*Your assignment*. Only the lines from the one with "records is redeemed" to the end of the data below should be given again, exactly as written.

(Stored data entries)
(* ===== verification/RedeemCodes.v ===== *)
(** * Redeem codes: [getRedeemCodes], [addRedeemCode], [redeem]

    db.ts lines 143-162.  [redeem] looks the user up, then the first code
    record with the string that is not used yet ([codeMatches]); it marks
    that record used and credits its amount.  A record once used is never
    matched again, but nothing makes code strings unique: each unused
    record with the string can be redeemed once, so the number of
    successful redemptions of a string is the number of its unused
    records ([redeem_exactly_unused]). *)

From stdpp Require Import gmap.
From S2P Require Import Prelude Types Storage StateStore Users.

(** [c => c.code === codeStr && !c.isUsed] *)
Definition codeMatches (codeStr : string) (c : RedeemCode) : bool :=
  (c.(RedeemCode.code) === codeStr) && negb c.(RedeemCode.isUsed).

(** [code.isUsed = true] *)
Definition markUsed (c : RedeemCode) : RedeemCode :=
  RedeemCode.mkRedeemCode c.(RedeemCode.code) c.(RedeemCode.amount) true.

(** [{ success: boolean, amount?: number, error?: string }] *)
Module RedeemResult.
Record RedeemResult := mkRedeemResult { success : bool; amount : option Z; error : option string }.
End RedeemResult.
Abbreviation RedeemResult := RedeemResult.RedeemResult.

Definition redeemOk (a : Z) : RedeemResult := RedeemResult.mkRedeemResult true (Some a) None.
Definition redeemError (e : string) : RedeemResult := RedeemResult.mkRedeemResult false None (Some e).

Section Ops.
Context `{!Storage LS V} `{!Codec V}.

Definition getRedeemCodes : DB LS (list RedeemCode) :=
  state ← getInitialState; mret state.(redeemCodes).

Definition addRedeemCode (code : RedeemCode) : DB LS unit :=
  state ← getInitialState;
  saveState (set_redeemCodes (push code) state).

Definition redeem (userId codeStr : string) : DB LS RedeemResult :=
  state ← getInitialState;
  match find (userById userId) state.(users) with
  | None => mret (redeemError "User not found")
  | Some _ =>
      match find (codeMatches codeStr) state.(redeemCodes) with
      | None => mret (redeemError "Invalid or already used code")
      | Some code =>
          let state := set_redeemCodes (find_update (codeMatches codeStr) markUsed) state in
          let state := set_users (find_update (userById userId) (withCredits code.(RedeemCode.amount))) state in
          saveState state;;
          mret (redeemOk code.(RedeemCode.amount))
      end
  end.

(** [n] consecutive calls [redeem(userId, codeStr)], their results in order. *)
Fixpoint redeemN (n : nat) (userId codeStr : string) : DB LS (list RedeemResult) :=
  match n with
  | O => mret []
  | S n' => r ← redeem userId codeStr; rs ← redeemN n' userId codeStr; mret (r :: rs)
  end.
End Ops.

(** The unused records carrying the string [codeStr], in order. *)
Definition unusedCodes (codeStr : string) (codes : list RedeemCode) : list RedeemCode :=
  List.filter (codeMatches codeStr) codes.

Definition demoWelcome : RedeemCode := RedeemCode.mkRedeemCode "WELCOME10" 10 false.
Definition demoCodeStorage : gmap string DBState :=
  <[STORAGE_KEY := set_redeemCodes (fun _ => [demoWelcome]) demoState]> ∅.
(** The same string in two records, both unused. *)
Definition demoDuplicateStorage : gmap string DBState :=
  <[STORAGE_KEY := set_redeemCodes (fun _ => [demoWelcome; demoWelcome]) demoState]> ∅.

(** ** Properties *)

(** Marking the first unused record used removes exactly it from the
    unused records of the string. *)
Lemma unusedCodes_markUsed s codes c rest :
  unusedCodes s codes = c :: rest ->
  unusedCodes s (find_update (codeMatches s) markUsed codes) = rest.
Proof.
  unfold unusedCodes. intros Hf.
  pose proof (find_filter_cons _ _ _ _ Hf) as Hfind.
  destruct (find_update_split (codeMatches s) markUsed codes c Hfind) as (l1 & l2 & Hsplit & Hl1 & ->).
  rewrite Hsplit, List.filter_app, filter_Forall_false in Hf by done. simpl in Hf.
  rewrite (find_true _ _ _ Hfind) in Hf. injection Hf as <-.
  rewrite List.filter_app, filter_Forall_false by done. simpl.
  unfold codeMatches at 1. simpl. by rewrite andb_false_r.
Qed.

Section Props.
Context `{!Storage LS V} `{!Codec V}.

(** C26: an unknown user cannot redeem; nothing is written. *)
Theorem redeem_user_not_found (ls : LS) st uid s :
  holds ls st -> find (userById uid) st.(users) = None ->
  redeem uid s ls = (inr (redeemError "User not found"), ls).
Proof. intros Hst Hu. unfold redeem. load_with Hst. by rewrite Hu. Qed.

Lemma redeem_used_fails_step (ls : LS) st uid s u :
  holds ls st -> find (userById uid) st.(users) = Some u ->
  Forall (fun c => c.(RedeemCode.code) = s -> c.(RedeemCode.isUsed) = true) st.(redeemCodes) ->
  redeem uid s ls = (inr (redeemError "Invalid or already used code"), ls).
Proof.
  intros Hst Hu Hused. unfold redeem. load_with Hst. rewrite Hu.
  rewrite (find_filter_nil (codeMatches s)); [done|].
  apply filter_Forall_false. eapply Forall_impl; [exact Hused|]. intros c Hc.
  unfold codeMatches. destruct (bool_decide_reflect (RedeemCode.code c = s)) as [He|]; [|done].
  by rewrite (Hc He).
Qed.

(** C9: a string none of whose records is unused (every record with it is
    marked used, or there is none) is refused, and nothing is written:
    the credits never change. *)
Theorem redeem_used_fails (ls : LS) st uid s u :
  holds ls st -> find (userById uid) st.(users) = Some u ->
  Forall (fun c => c.(RedeemCode.code) = s -> c.(RedeemCode.isUsed) = true) st.(redeemCodes) ->
  redeem uid s ls = (inr (redeemError "Invalid or already used code"), ls).
Proof. apply redeem_used_fails_step. Qed.

Context `{!StorageLaws LS V} `{!CodecLaws V}.

Lemma redeem_success_step (ls : LS) st uid s u c rest :
  holds ls st -> find (userById uid) st.(users) = Some u ->
  unusedCodes s st.(redeemCodes) = c :: rest ->
  exists st', redeem uid s ls = (inr (redeemOk c.(RedeemCode.amount)), saved ls st') /\
    holds (saved ls st') st' /\
    find (userById uid) st'.(users) = Some (withCredits c.(RedeemCode.amount) u) /\
    unusedCodes s st'.(redeemCodes) = rest /\
    length st'.(redeemCodes) = length st.(redeemCodes) /\
    st'.(items) = st.(items) /\ st'.(purchases) = st.(purchases) /\
    st'.(transactions) = st.(transactions) /\ st'.(tickets) = st.(tickets).
Proof.
  intros Hst Hu Hc. eexists. split.
  { unfold redeem. load_with Hst. rewrite Hu, (find_filter_cons _ _ _ _ Hc). reflexivity. }
  split; [apply holds_saved|]. simpl.
  split; [by apply find_credit|]. split; [by eapply unusedCodes_markUsed|].
  split; [apply length_find_update|]. done.
Qed.

(** C8: redeeming credits the amount of the first unused record with the
    string to the user, marks exactly that record used and changes no
    other collection. *)
Theorem redeem_success (ls : LS) st uid s u c rest :
  holds ls st -> find (userById uid) st.(users) = Some u ->
  unusedCodes s st.(redeemCodes) = c :: rest ->
  exists st', redeem uid s ls = (inr (redeemOk c.(RedeemCode.amount)), saved ls st') /\
    holds (saved ls st') st' /\
    find (userById uid) st'.(users) = Some (withCredits c.(RedeemCode.amount) u) /\
    unusedCodes s st'.(redeemCodes) = rest /\
    length st'.(redeemCodes) = length st.(redeemCodes) /\
    st'.(items) = st.(items) /\ st'.(purchases) = st.(purchases) /\
    st'.(transactions) = st.(transactions) /\ st'.(tickets) = st.(tickets).
Proof. apply redeem_success_step. Qed.

(** C10: a string is redeemable exactly as many times as it has unused
    records: [n + 1] calls by an existing user, where [n] is that number,
    succeed [n] times, crediting the records' amounts in list order, and
    then fail with 'Invalid or already used code'. *)
Theorem redeem_exactly_unused n (ls : LS) st uid s u :
  holds ls st -> find (userById uid) st.(users) = Some u ->
  length (unusedCodes s st.(redeemCodes)) = n ->
  fst (redeemN (S n) uid s ls) =
    inr (map (fun c => redeemOk c.(RedeemCode.amount)) (unusedCodes s st.(redeemCodes)) ++
         [redeemError "Invalid or already used code"]).
Proof.
  revert ls st u. induction n as [|n IH]; intros ls st u Hst Hu Hn.
  - apply nil_length_inv in Hn.
    assert (Forall (fun c => c.(RedeemCode.code) = s -> c.(RedeemCode.isUsed) = true)
              st.(redeemCodes)) as Hused.
    { apply Forall_forall. intros c Hin Hcode.
      destruct (RedeemCode.isUsed c) eqn:E; [done|]. exfalso.
      assert (In c (unusedCodes s st.(redeemCodes))) as Hc; [|by rewrite Hn in Hc].
      apply filter_In. split; [by apply list_elem_of_In|]. unfold codeMatches. rewrite E. by js_decide. }
    rewrite Hn. cbn [redeemN].
    by rewrite (bind_step _ _ _ _ _ (redeem_used_fails_step ls st uid s u Hst Hu Hused)).
  - destruct (unusedCodes s st.(redeemCodes)) as [|c rest] eqn:Hc; [discriminate|].
    destruct (redeem_success_step ls st uid s u c rest Hst Hu Hc) as (st' & Hrun & Hst' & Hu' & Hrest & _).
    cbn [redeemN]. rewrite (bind_step _ _ _ _ _ Hrun).
    assert (fst (redeemN (S n) uid s (saved ls st')) =
      inr (map (fun c => redeemOk c.(RedeemCode.amount)) rest ++ [redeemError "Invalid or already used code"])) as IH'.
    { rewrite <- Hrest. apply (IH _ _ _ Hst' Hu'). rewrite Hrest. simpl in Hn. lia. }
    destruct (redeemN (S n) uid s (saved ls st')) as [res ls''] eqn:E.
    simpl in IH'. subst res. by rewrite (bind_step _ _ _ _ _ E).
Qed.
End Props.

(** ** Witnesses *)

Lemma redeem_user_not_found_witness :
  redeem "X" "WELCOME10" demoCodeStorage = (inr (redeemError "User not found"), demoCodeStorage).
Proof. apply (redeem_user_not_found _ (set_redeemCodes (fun _ => [demoWelcome]) demoState)); witness_premise. Defined.

Lemma redeem_used_fails_witness :
  redeem "U" "SPRING5" demoCodeStorage = (inr (redeemError "Invalid or already used code"), demoCodeStorage).
Proof.
  apply (redeem_used_fails _ (set_redeemCodes (fun _ => [demoWelcome]) demoState) "U" "SPRING5" demoUser);
    [witness_premise|witness_premise|].
  repeat constructor. discriminate.
Defined.

Lemma redeem_success_witness :
  exists st', redeem "U" "WELCOME10" demoCodeStorage = (inr (redeemOk 10), saved demoCodeStorage st') /\
    find (userById "U") st'.(users) = Some (User.mkUser "U" UserRole.USER 110) /\
    unusedCodes "WELCOME10" st'.(redeemCodes) = [].
Proof.
  assert (H1 : holds demoCodeStorage (set_redeemCodes (fun _ => [demoWelcome]) demoState)) by witness_premise.
  assert (H2 : find (userById "U") (set_redeemCodes (fun _ => [demoWelcome]) demoState).(users) = Some demoUser)
    by witness_premise.
  assert (H3 : unusedCodes "WELCOME10" (set_redeemCodes (fun _ => [demoWelcome]) demoState).(redeemCodes) = [demoWelcome])
    by witness_premise.
  destruct (redeem_success _ _ _ _ _ _ _ H1 H2 H3) as (st' & Hrun & _ & Hu & Hrest & _).
  exists st'. split; [exact Hrun|]. split; [exact Hu|exact Hrest].
Defined.

(** The spec's example: [WELCOME10] redeems once for 10, then is refused. *)
Lemma redeem_exactly_unused_witness :
  fst (redeemN 2 "U" "WELCOME10" demoCodeStorage) =
    inr (map (fun c => redeemOk c.(RedeemCode.amount)) [demoWelcome] ++ [redeemError "Invalid or already used code"]).
Proof.
  exact (redeem_exactly_unused 1 demoCodeStorage (set_redeemCodes (fun _ => [demoWelcome]) demoState)
    "U" "WELCOME10" demoUser ltac:(witness_premise) ltac:(witness_premise) ltac:(witness_premise)).
Defined.

(** code strings are not unique: the same string stored in two unused
    records is redeemed twice, for its amount each time. *)
Example redeem_duplicate_string_twice :
  fst (redeemN 3 "U" "WELCOME10" demoDuplicateStorage) =
    inr [redeemOk 10; redeemOk 10; redeemError "Invalid or already used code"].
Proof. vm_compute. reflexivity. Qed.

*Worked solution*.
    records is redeemed twice, for its amount each time. *)
Example redeem_duplicate_string_twice :
  fst (redeemN 3 "U" "WELCOME10" demoDuplicateStorage) =
    inr [redeemOk 10; redeemOk 10; redeemError "Invalid or already used code"].
Proof. vm_compute. reflexivity. Qed.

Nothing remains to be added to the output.